# Bravo



## Pedders (Mar 22, 2005)

As many of you will have seen from the Health Forum, Bravo passed away on Sunday April 26th, after a short but savage battle with hermangiosarcoma.

We adopted Bravo at 12 months from the Northern Utah GSD Rescue, although more accurately it should be said he adopted us; we saw 5 dogs that day but he was the one that both of us were drawn to. He had problems they told us; peed in the house; he stole food; he climbed on furniture; he was an escape artist. We steeled ourselves but went ahead anyway. We got him home and guess what - he sat nicely by the door when he need to go potty; he went for one cookie, was told no and never stole food again; he put one paw on the sofa, was told no and never climbed on furniture without our OK and as for an escape artist - pleeeeeze! he was velcro - we couldn't have got rid of him if we tried!!

He was an ambassador for his breed. Everywhere he went he wowed people and they fell in love with him (apart from the child molester, but he got just what he deserved!). He loved kids and they loved him. You're a toddler he's never met before - no worries, he'll let you hang onto his ruff and support you as you investigate and he'll guide you away from the sharp corners. You're a strange baby in stroller being threatened by a bull terrier? it's OK, Bravo will just invite the bully to move along and then hang out by the baby until he decides everything is cool.

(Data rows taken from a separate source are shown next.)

(* ===== verification/TestMM.v ===== *)
(** * The test of the memory manager ([Userland/SampleCodeModule/test_mm.c])

    The test takes blocks, fills them, and looks whether they kept what was written.  Over any
    manager that keeps its contract ([MemoryManager.v]) it never reports an error. *)

From stdpp Require Import strings.
From S2P Require Import Prelude MemoryManager FreeList CStandard Shell Userland.
Import CStandard Userland.
#[local] Open Scope Z_scope.

Module TestMM.

Definition MAX_BLOCKS : Z := 128.
Record mm_rq := mkRq { address : Z; size : Z }.

(** The bytes from [i] on, [n] of them left. *)
Fixpoint memset_loop (n : nat) (dst v i : Z) : prog unit :=
  match n with O => mret () | S n => _ ← do_ (poke (dst + i) v); memset_loop n dst v (i + 1) end.
Definition mm_memset (dst v n : Z) : prog unit := memset_loop (Z.to_nat n) dst v 0.

Fixpoint memcheck_loop (n : nat) (dst v i : Z) : prog Z :=
  match n with
  | O => mret (-1)
  | S n => b ← ask (peek (dst + i)); if b =? v then memcheck_loop n dst v (i + 1) else mret i
  end.
Definition mm_memcheck (dst v n : Z) : prog Z := memcheck_loop (Z.to_nat n) dst v 0.

(** The requests so far and their total; a request that fails leaves nothing that is read. *)
Fixpoint take_loop (polls : nat) (max_memory : Z) (rqs : list mm_rq) (total : Z) : prog (list mm_rq) :=
  match polls with
  | O => Later
  | S polls =>
    if (len rqs <? MAX_BLOCKS) && (total <? max_memory) then
      r ← randomRange 1 (i64 (max_memory - total));
      let sz := u32 r in
      a ← ask (sys_malloc sz);
      if a =? 0 then take_loop polls max_memory rqs total
      else take_loop polls max_memory (rqs ++ [mkRq a sz]) (u32 (total + sz))
    else mret rqs
  end.

Fixpoint fill_loop (rqs : list mm_rq) (i : Z) : prog unit :=
  match rqs with
  | [] => mret ()
  | q :: rqs =>
    _ ← (if address q =? 0 then mret () else mm_memset (address q) (u8 i) (size q));
    fill_loop rqs (i + 1)
  end.

Fixpoint free_loop (rqs : list mm_rq) : prog unit :=
  match rqs with
  | [] => mret ()
  | q :: rqs => _ ← (if address q =? 0 then mret () else do_ (sys_free (address q))); free_loop rqs
  end.

(** Whether every block has what was written. *)
Fixpoint check_loop (rqs : list mm_rq) (i : Z) : prog bool :=
  match rqs with
  | [] => mret true
  | q :: rqs =>
    r ← (if address q =? 0 then mret (-1) else mm_memcheck (address q) (u8 i) (size q));
    if 0 <=? r then mret false else check_loop rqs (i + 1)
  end.

Fixpoint test_loop (rounds polls : nat) (max_memory : Z) : prog unit :=
  match rounds with
  | O => Later
  | S rounds =>
    rqs ← take_loop polls max_memory [] 0;
    _ ← fill_loop rqs 0;
    ok ← check_loop rqs 0;
    if ok : bool then
      _ ← free_loop rqs;
      test_loop rounds polls max_memory
    else
      _ ← printf (line "test_mm ERROR") [];
      _ ← free_loop rqs;
      Exit
  end.

Definition test_mm_command (rounds polls : nat) (argv : list (list Z)) : prog unit :=
  match argv with
  | [_; a1] =>
    let parsed := stringToInt a1 in
    if parsed <=? 0 then _ ← do_ (sys_write STDERR (line "test_mm: max_memory invalido")); Exit
    else test_loop rounds polls (u64 parsed)
  | _ => _ ← do_ (sys_write STDERR (line "Usage: test_mm <max_memory_bytes>")); Exit
  end.

(** ** A machine with a memory manager *)

Section Machine.
Context {M : Type} `{L : MemoryManagerLaws M}.

(** [broken] tells that a byte outside the blocks was touched, that what was freed was no block,
    or that the manager itself failed. *)
Record world := mkWorld { heap : M; bytes : Z → Z; rng : Z; broken : bool }.

Definition owned (m : gmap Z Z) (a : Z) : bool := existsb (λ '(p, s), (p <=? a) && (a <? p + s)) (map_to_list m).

Definition answer (w : world) (c : call) : reply * world :=
  match c with
  | sys_malloc n =>
    match mm_alloc n (heap w) with
    | Some (p, h) => (mkReply p [] [], mkWorld h (bytes w) (rng w) (broken w))
    | None => (mkReply 0 [] [], mkWorld (heap w) (bytes w) (rng w) true)
    end
  | sys_free p =>
    match mm_free p (heap w) with
    | Some h => (mkReply 0 [] [], mkWorld h (bytes w) (rng w) (broken w || bool_decide (mm_live (heap w) !! p = None)))
    | None => (mkReply 0 [] [], mkWorld (heap w) (bytes w) (rng w) true)
    end
  | peek a => (mkReply (bytes w a) [] [], mkWorld (heap w) (bytes w) (rng w) (broken w || negb (owned (mm_live (heap w)) a)))
  | poke a v =>
    (mkReply 0 [] [], mkWorld (heap w) (λ b, if b =? a then v else bytes w b) (rng w) (broken w || negb (owned (mm_live (heap w)) a)))
  | load rngCurrent => (mkReply (rng w) [] [], w)
  | store rngCurrent v => (mkReply 0 [] [], mkWorld (heap w) (bytes w) v (broken w))
  | _ => (mkReply 0 [] [], w)
  end.

Notation run := (run answer).

Lemma owned_block m p s a : m !! p = Some s → p ≤ a < p + s → owned m a = true.
Proof.
  intros Hp Ha. apply existsb_exists. exists (p, s). split; [by apply list_elem_of_In, elem_of_map_to_list|].
  rewrite andb_true_iff, Z.leb_le, Z.ltb_lt. lia.
Qed.

(** ** The blocks of the test *)

Section Blocks.
Context (L0 : gmap Z Z) (B0 : Z → Z) (max : Z).

(** The blocks of others are as they were, those of the test are these. *)
Record good (rqs : list mm_rq) (w : world) : Prop := {
  gd_inv : mm_inv (heap w);
  gd_max : max ≤ mm_max (heap w);
  gd_rng : 0 ≤ rng w ≤ RANDOM_MAX;
  gd_live : ∀ q, q ∈ rqs → 0 < size q ∧ L0 !! address q = None ∧ ∃ s, mm_live (heap w) !! address q = Some s ∧ size q ≤ s;
  gd_one : NoDup (map address rqs);
  gd_rest : ∀ p, p ∉ map address rqs → mm_live (heap w) !! p = L0 !! p;
  gd_bytes : ∀ p s a, L0 !! p = Some s → p ≤ a < p + s → bytes w a = B0 a;
  gd_whole : broken w = false;
}.

(** The blocks of others, which stay. *)
Definition unharmed (w : world) : Prop :=
  broken w = false ∧ ∀ p s, L0 !! p = Some s → mm_live (heap w) !! p = Some s ∧ ∀ a, p ≤ a < p + s → bytes w a = B0 a.

Lemma good_unharmed rqs w : good rqs w → unharmed w.
Proof.
  intros [? ? ? Hl ? Hr Hb Hw]. split; [done|]. intros p s Hp. split; [|by intros a; apply Hb].
  rewrite Hr; [done|]. intros Hin. apply list_elem_of_fmap in Hin as (q & -> & Hq). destruct (Hl q Hq) as (_ & Hn & _). congruence.
Qed.

(** Two blocks do not overlap. *)
Lemma good_apart rqs w q p s a b : good rqs w → q ∈ rqs → p ≠ address q → mm_live (heap w) !! p = Some s →
  p ≤ a < p + s → address q ≤ b < address q + size q → a ≠ b.
Proof.
  intros G Hq Hp Hs Ha Hb. destruct (gd_live _ _ G q Hq) as (_ & _ & t & Ht & Hle).
  destruct (mm_disjoint (heap w) p s (address q) t (gd_inv _ _ G) Hs Ht Hp); lia.
Qed.

(** A write in a block of the test. *)
Lemma good_poke rqs w q a v : good rqs w → q ∈ rqs → address q ≤ a < address q + size q → good rqs (answer w (poke a v)).2.
Proof.
  intros G Hq Ha. pose proof (gd_live _ _ G q Hq) as (_ & _ & t & Ht & Hle). pose proof (good_unharmed _ _ G) as [_ Hu].
  destruct G as [? ? ? Hl ? Hr Hb Hw] eqn:EG. split; cbn; try done.
  - intros p s b Hp Hin. destruct (Z.eqb_spec b a) as [->|]; [|by eapply Hb]. destruct (Hl q Hq) as (_ & Hn & _).
    destruct (good_apart rqs w q p s a a G Hq); [congruence|by apply Hu|done|done|done].
  - rewrite Hw, (owned_block _ (address q) t a Ht) by lia. done.
Qed.

Lemma memset_fills rqs q v n : ∀ w i, good rqs w → q ∈ rqs → 0 ≤ i → i + Z.of_nat n ≤ size q →
  returns answer (λ _ w', good rqs w' ∧ heap w' = heap w ∧
    ∀ a, bytes w' a = if (address q + i <=? a) && (a <? address q + i + Z.of_nat n) then v else bytes w a)
    (memset_loop n (address q) v i) w.
Proof.
  induction n as [|n IH]; intros w i G Hq Hi Hn; cbn [memset_loop].
  - apply goes_ret. split; [done|]. split; [done|]. intros a.
    destruct (Z.leb_spec (address q + i) a), (Z.ltb_spec a (address q + i + Z.of_nat 0)); cbn; try done. lia.
  - apply goes_call; [done|]. eapply goes_mono; cycle 2; [apply IH; [apply (good_poke rqs w q); [done|done|lia]|done|lia|lia]|done|].
    intros [] w' (G' & Hh & Hb). split; [done|]. split; [done|]. intros a. rewrite Hb. cbn.
    destruct (Z.leb_spec (address q + (i + 1)) a), (Z.ltb_spec a (address q + (i + 1) + Z.of_nat n)), (Z.eqb_spec a (address q + i)),
      (Z.leb_spec (address q + i) a), (Z.ltb_spec a (address q + i + Z.of_nat (S n))); cbn; try done; lia.
Qed.

(** The block has this byte all over. *)
Definition filled (w : world) (q : mm_rq) (v : Z) : Prop := ∀ a, address q ≤ a < address q + size q → bytes w a = v.

Lemma fill_fills rqs suf : ∀ pre w, good rqs w → rqs = pre ++ suf → (∀ j q, pre !! j = Some q → filled w q (u8 (Z.of_nat j))) →
  returns answer (λ _ w', good rqs w' ∧ ∀ j q, rqs !! j = Some q → filled w' q (u8 (Z.of_nat j))) (fill_loop suf (len pre)) w.
Proof.
  induction suf as [|q suf IH]; intros pre w G E Hpre; cbn [fill_loop].
  - apply goes_ret. split; [done|]. by rewrite E, app_nil_r.
  - assert (Hq : q ∈ rqs) by (rewrite E; set_solver).
    destruct (gd_live _ _ G q Hq) as (Hs & _ & t & Ht & _). destruct (mm_bounds _ _ _ (gd_inv _ _ G) Ht) as (H0 & _).
    rewrite (proj2 (Z.eqb_neq _ _)) by done. eapply goes_after.
    { apply memset_fills; [exact G|exact Hq|done|lia]. }
    intros [] w' (G' & Hh & Hb). replace (len pre + 1) with (len (pre ++ [q])) by (rewrite length_app; cbn; lia).
    apply IH; [done|by rewrite E, <- app_assoc|]. intros j q' Hj. apply lookup_app_Some in Hj as [Hj|[Hlen Hj]].
    + intros a Ha. rewrite Hb. destruct (Hpre j q' Hj a Ha).
      assert (Hq' : q' ∈ rqs) by (rewrite E; apply elem_of_app; left; by eapply list_elem_of_lookup_2).
      assert (Hne : address q' ≠ address q).
      { pose proof (gd_one _ _ G) as Hd. rewrite E, map_app in Hd. apply list.NoDup_app in Hd as (_ & Hd & _). intros Ea.
        apply (Hd (address q')); [apply list_elem_of_fmap_2; by eapply list_elem_of_lookup_2|]. rewrite Ea. cbn. by left. }
      destruct (gd_live _ _ G q' Hq') as (_ & _ & t' & Ht' & Hle').
      destruct (Z.leb_spec (address q + 0) a), (Z.ltb_spec a (address q + 0 + Z.of_nat (Z.to_nat (size q)))); cbn; try done.
      destruct (good_apart rqs w q (address q') t' a a G Hq Hne Ht'); lia.
    + destruct (j - length pre)%nat eqn:Ej; [|by destruct n]. injection Hj as <-. intros a Ha. rewrite Hb.
      rewrite (proj2 (Z.leb_le _ _)), (proj2 (Z.ltb_lt _ _)) by lia. cbn. f_equal. lia.
Qed.

Lemma memcheck_passes rqs q v n : ∀ w i, good rqs w → q ∈ rqs → filled w q v → 0 ≤ i → i + Z.of_nat n ≤ size q →
  returns answer (λ r w', r = -1 ∧ w' = w) (memcheck_loop n (address q) v i) w.
Proof.
  induction n as [|n IH]; intros w i G Hq Hf Hi Hn; cbn [memcheck_loop]; [by apply goes_ret|].
  apply goes_call; [done|]. cbn. rewrite (Hf (address q + i)), Z.eqb_refl by lia.
  destruct (gd_live _ _ G q Hq) as (_ & _ & t & Ht & Hle). rewrite (owned_block _ (address q) t) by (done || lia).
  replace (mkWorld (heap w) (bytes w) (rng w) (broken w || negb true)) with w; [apply IH; (done || lia)|].
  destruct w; cbn. by rewrite orb_false_r.
Qed.

Lemma check_passes rqs suf : ∀ w i, good rqs w → (∀ q, q ∈ suf → q ∈ rqs) →
  (∀ j q, suf !! j = Some q → filled w q (u8 (i + Z.of_nat j))) →
  returns answer (λ ok w', ok = true ∧ w' = w) (check_loop suf i) w.
Proof.
  induction suf as [|q suf IH]; intros w i G Hin Hf; cbn [check_loop]; [by apply goes_ret|].
  assert (Hq : q ∈ rqs) by (apply Hin; set_solver).
  destruct (gd_live _ _ G q Hq) as (Hs & _ & t & Ht & _). destruct (mm_bounds _ _ _ (gd_inv _ _ G) Ht) as (H0 & _).
  rewrite (proj2 (Z.eqb_neq _ _)) by done. eapply goes_after.
  { apply (memcheck_passes rqs); [done|done| |done|lia]. specialize (Hf 0%nat q eq_refl). by rewrite Z.add_0_r in Hf. }
  intros r w' [-> ->]. cbn. apply IH; [done|set_solver|]. intros j q' Hj. specialize (Hf (S j) q' Hj).
  by replace (i + 1 + Z.of_nat j) with (i + Z.of_nat (S j)) by lia.
Qed.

Wheelchair bound? not a problem, he would just find an extremity with feeling and rub himself against you (and then gently lick away the tears running down your face). Old or imfirm, again, not a problem, he'll just lie there and let you pet on him anyway you can. 

He was a softie with all humans, except those that meant harm, in which case he was everything that we want from our dogs (IMHO). Never out of control but always fierce enough to discourage would be troublemakers (100lbs of angry Black GSD tends to do that!)

He wouldn't stand for bullying at the dog park. I don't know if he realised that it was dads job to maintain the rules and monitor the dog interactions or if it was just his nature, but he wouldn't allow a timid dog to be picked on or for any "pack attacks" to get going. He was way better at spotting the snarky dogs than I ever was!

He was only 7 years old went he went and that's just wrong; there were more lakes to be swum in, more kids to be played with, more troubled people to calm and more hugs to be had from mum and dad.








Bravo, my big boy.


----------



## kshort (Jun 4, 2004)

What a beautiful tribute to Bravo... It's apparent that he was a match made in heaven with your family. I had to smile when you were describing his "bad" behavior and then when you got him home he was a perfect angel. I have a friend who believes, with all her heart, that they sometimes behave poorly intentionally. It's because they have not yet arrived at where they want to be. Once they have found their forever home, the bad behavior stops. She says it much more beautifully than I described it, but...I guess what she would say is that Bravo knew where he wanted to be and that was with you, even though your time together was too short.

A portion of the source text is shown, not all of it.